**Source material:**
★ ★ ★
(** [TelemetryTag]. *)
Module TelemetryTag.
Definition BOARD_ID_HIGH : Z := 1.
Definition BOARD_ID_LOW : Z := 2.
Definition ASIC_ID : Z := 3.
Definition HARVESTING_STATE : Z := 4.
Definition UPDATE_TELEM_SPEED : Z := 5.
Definition VCORE : Z := 6.
Definition TDP : Z := 7.
Definition TDC : Z := 8.
Definition VDD_LIMITS : Z := 9.
Definition THM_LIMIT_SHUTDOWN : Z := 10.
Definition ASIC_TEMPERATURE : Z := 11.
Definition VREG_TEMPERATURE : Z := 12.
Definition BOARD_TEMPERATURE : Z := 13.
Definition AICLK : Z := 14.
Definition AXICLK : Z := 15.
Definition ARCCLK : Z := 16.
Definition L2CPUCLK0 : Z := 17.
Definition L2CPUCLK1 : Z := 18.
Definition L2CPUCLK2 : Z := 19.
Definition L2CPUCLK3 : Z := 20.
Definition ETH_LIVE_STATUS : Z := 21.
Definition GDDR_STATUS : Z := 22.
Definition GDDR_SPEED : Z := 23.
Definition ETH_FW_VERSION : Z := 24.
Definition GDDR_FW_VERSION : Z := 25.
Definition DM_APP_FW_VERSION : Z := 26.
Definition DM_BL_FW_VERSION : Z := 27.
Definition FLASH_BUNDLE_VERSION : Z := 28.
Definition CM_FW_VERSION : Z := 29.
Definition L2CPU_FW_VERSION : Z := 30.
Definition FAN_SPEED : Z := 31.
Definition TIMER_HEARTBEAT : Z := 32.
Definition TELEMETRY_ENUM_COUNT : Z := 33.
Definition ENABLED_TENSIX_COL : Z := 34.
Definition ENABLED_ETH : Z := 35.
Definition ENABLED_GDDR : Z := 36.
Definition ENABLED_L2CPU : Z := 37.
Definition PCIE_USAGE : Z := 38.
Definition NOC_TRANSLATION : Z := 40.
Definition FAN_RPM : Z := 41.
Definition GDDR_0_1_TEMP : Z := 42.
Definition GDDR_2_3_TEMP : Z := 43.
Definition GDDR_4_5_TEMP : Z := 44.
Definition GDDR_6_7_TEMP : Z := 45.
Definition GDDR_0_1_CORR_ERRS : Z := 46.
Definition GDDR_2_3_CORR_ERRS : Z := 47.
Definition GDDR_4_5_CORR_ERRS : Z := 48.
Definition GDDR_6_7_CORR_ERRS : Z := 49.
Definition GDDR_UNCORR_ERRS : Z := 50.
Definition MAX_GDDR_TEMP : Z := 51.
Definition ASIC_LOCATION : Z := 52.
Definition BOARD_POWER_LIMIT : Z := 53.
Definition INPUT_POWER : Z := 54.
Definition TDC_LIMIT_MAX : Z := 55.
Definition THM_LIMIT_THROTTLE : Z := 56.
Definition TT_FLASH_VERSION : Z := 58.
Definition THERM_TRIP_COUNT : Z := 60.
Definition ASIC_ID_HIGH : Z := 61.
Definition ASIC_ID_LOW : Z := 62.
Definition AICLK_LIMIT_MAX : Z := 63.
Definition TDP_LIMIT_MAX : Z := 64.
Definition AICLK_ARB_MIN : Z := 65.
Definition AICLK_ARB_MAX : Z := 66.
Definition ENABLED_MIN_ARB : Z := 67.
Definition ENABLED_MAX_ARB : Z := 68.
Definition NUMBER_OF_TAGS : Z := 69.
End TelemetryTag.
★ ★ ★
**Work instructions:** Retype exactly the lines above, from the one with "Definition L2CPUCLK1 : Z := 18." through the one with "Definition DM_BL_FW_VERSION : Z := 27.", inclusive.

**Response below:**
Definition L2CPUCLK1 : Z := 18.
Definition L2CPUCLK2 : Z := 19.
Definition L2CPUCLK3 : Z := 20.
Definition ETH_LIVE_STATUS : Z := 21.
Definition GDDR_STATUS : Z := 22.
Definition GDDR_SPEED : Z := 23.
Definition ETH_FW_VERSION : Z := 24.
Definition GDDR_FW_VERSION : Z := 25.
Definition DM_APP_FW_VERSION : Z := 26.
Definition DM_BL_FW_VERSION : Z := 27.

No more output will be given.